Super-enhancer-driven ITGA6 enhances stemness features of squamous cell carcinoma through stabilizing c-myc protein

Abstract Squamous cell carcinoma (SCC) is life-threatening malignancy. Cancer stem cells (CSCs) are associated with SCCs initiation, metastasis, therapy resistance, and relapse. Acquisition of super enhancer is a cause of hyper-activation of oncogenes in cancer, contributing to tumorigenesis and progression. In this study, we found disruption of SEs-associated transcription by BRD4 inhibitors JQ1 and I-BET151 inhibited the stemness features of SCC cells. Combined analysis with transcriptomics alterations induced by treatments of BRD4 inhibitors and SEs profile of SCC cells identified SEs-driven oncogenes in SCC cells. Among these SEs-driven oncogenes, ITGA6 (Integrin subunit α6) was highly expressed in SCC samples and predicted unfavorable prognosis in SCC patients. The ΔNp63α, a lineage-survival oncogene in SCC, enriched at ITGA6-SEs and was responsible for the activation of ITGA6-SEs.
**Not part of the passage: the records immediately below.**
(** ** The pool *)

(** [bb8]: the connections it keeps; [bb8_add] is a connection it opened itself, [bb8_get]
    takes one out, [bb8_put] takes one back and asks [has_broken] whether to keep it,
    [bb8_reap] closes the ones that are too old. *)
Class Bb8Api (C : Type) := {
  Pool : Type;
  bb8_idle : Pool → list C;
  bb8_new : Pool;
  bb8_add : C → Pool → Pool;
  bb8_get : Pool → option (C * Pool);
  bb8_put : (C → bool) → C → Pool → Pool;
  bb8_reap : Pool → Pool;
}.

(** A connection is handed out once until it is put back, and a broken one is not kept. *)
Class Bb8Laws (C : Type) `{Bb8Api C} : Prop := {
  bb8_idle_new : bb8_idle bb8_new = [];
  bb8_idle_add c p : bb8_idle (bb8_add c p) ⊆+ c :: bb8_idle p;
  bb8_idle_get c p p' : bb8_get p = Some (c, p') → c :: bb8_idle p' ⊆+ bb8_idle p;
  bb8_idle_put broken c p :
    bb8_idle (bb8_put broken c p) ⊆+ (if broken c then bb8_idle p else c :: bb8_idle p);
  bb8_idle_reap p : bb8_idle (bb8_reap p) ⊆+ bb8_idle p;
}.

Section Client.
Context `{UuidApi, HttpApi, UrlApi}.
Context {T Tcp Tls TlsSrv : Type}.
#[local] Abbreviation Stream := (TransportStream Tcp Tls TlsSrv).
Context `{!Bb8Api (option Stream)}.

(** [WsConnection::connect]: [direct], [proxied] and [tls_connect] are the protocols. *)
Definition pool_connect (direct : Host → Z → outcome string Tcp)
    (proxied : Url → Host → Z → outcome string Tcp)
    (tls_connect : TransportAddr T → Tcp → outcome string Tls)
    (http_proxy : option Url) (addr : TransportAddr T) : outcome string (option Stream) :=
  tcp_stream ← match http_proxy with
               | Some proxy => proxied proxy (addr_host addr) (addr_port addr)
               | None => direct (addr_host addr) (addr_port addr)
               end;
  match addr_tls addr with
  | Some _ => tls_stream ← tls_connect addr tcp_stream; Ok (Some (from_client_tls tls_stream ""))
  | None => Ok (Some (from_tcp tcp_stream ""))
  end.
Definition pool_is_valid (conn : option Stream) : outcome string unit := Ok ().
Definition pool_has_broken (conn : option Stream) : bool :=
  match conn with None => true | Some _ => false end.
Silencing of ITGA6 substantially impeded the stemness features in vitro, as well as reduced thenumber of tumor-initiating cells of SCC in vivo. Mechanistically, silencing of ITGA6 resulted in the degradation of c-Myc protein via upregulation of an E3 ubiquitin ligase FBXO32. Furthermore, we demonstrated silencing of ITGA6 promoted nuclear translocation of YAP1, which facilitated TEAD1-mediated transcription of FBXO32 in SCC cells. Thus, our data suggested ITGA6 contributes to maintaining stemness features of SCC through a YAP1/FBXO32/c-myc cascade, providing a therapeutic target for eliminating cancer stem cells.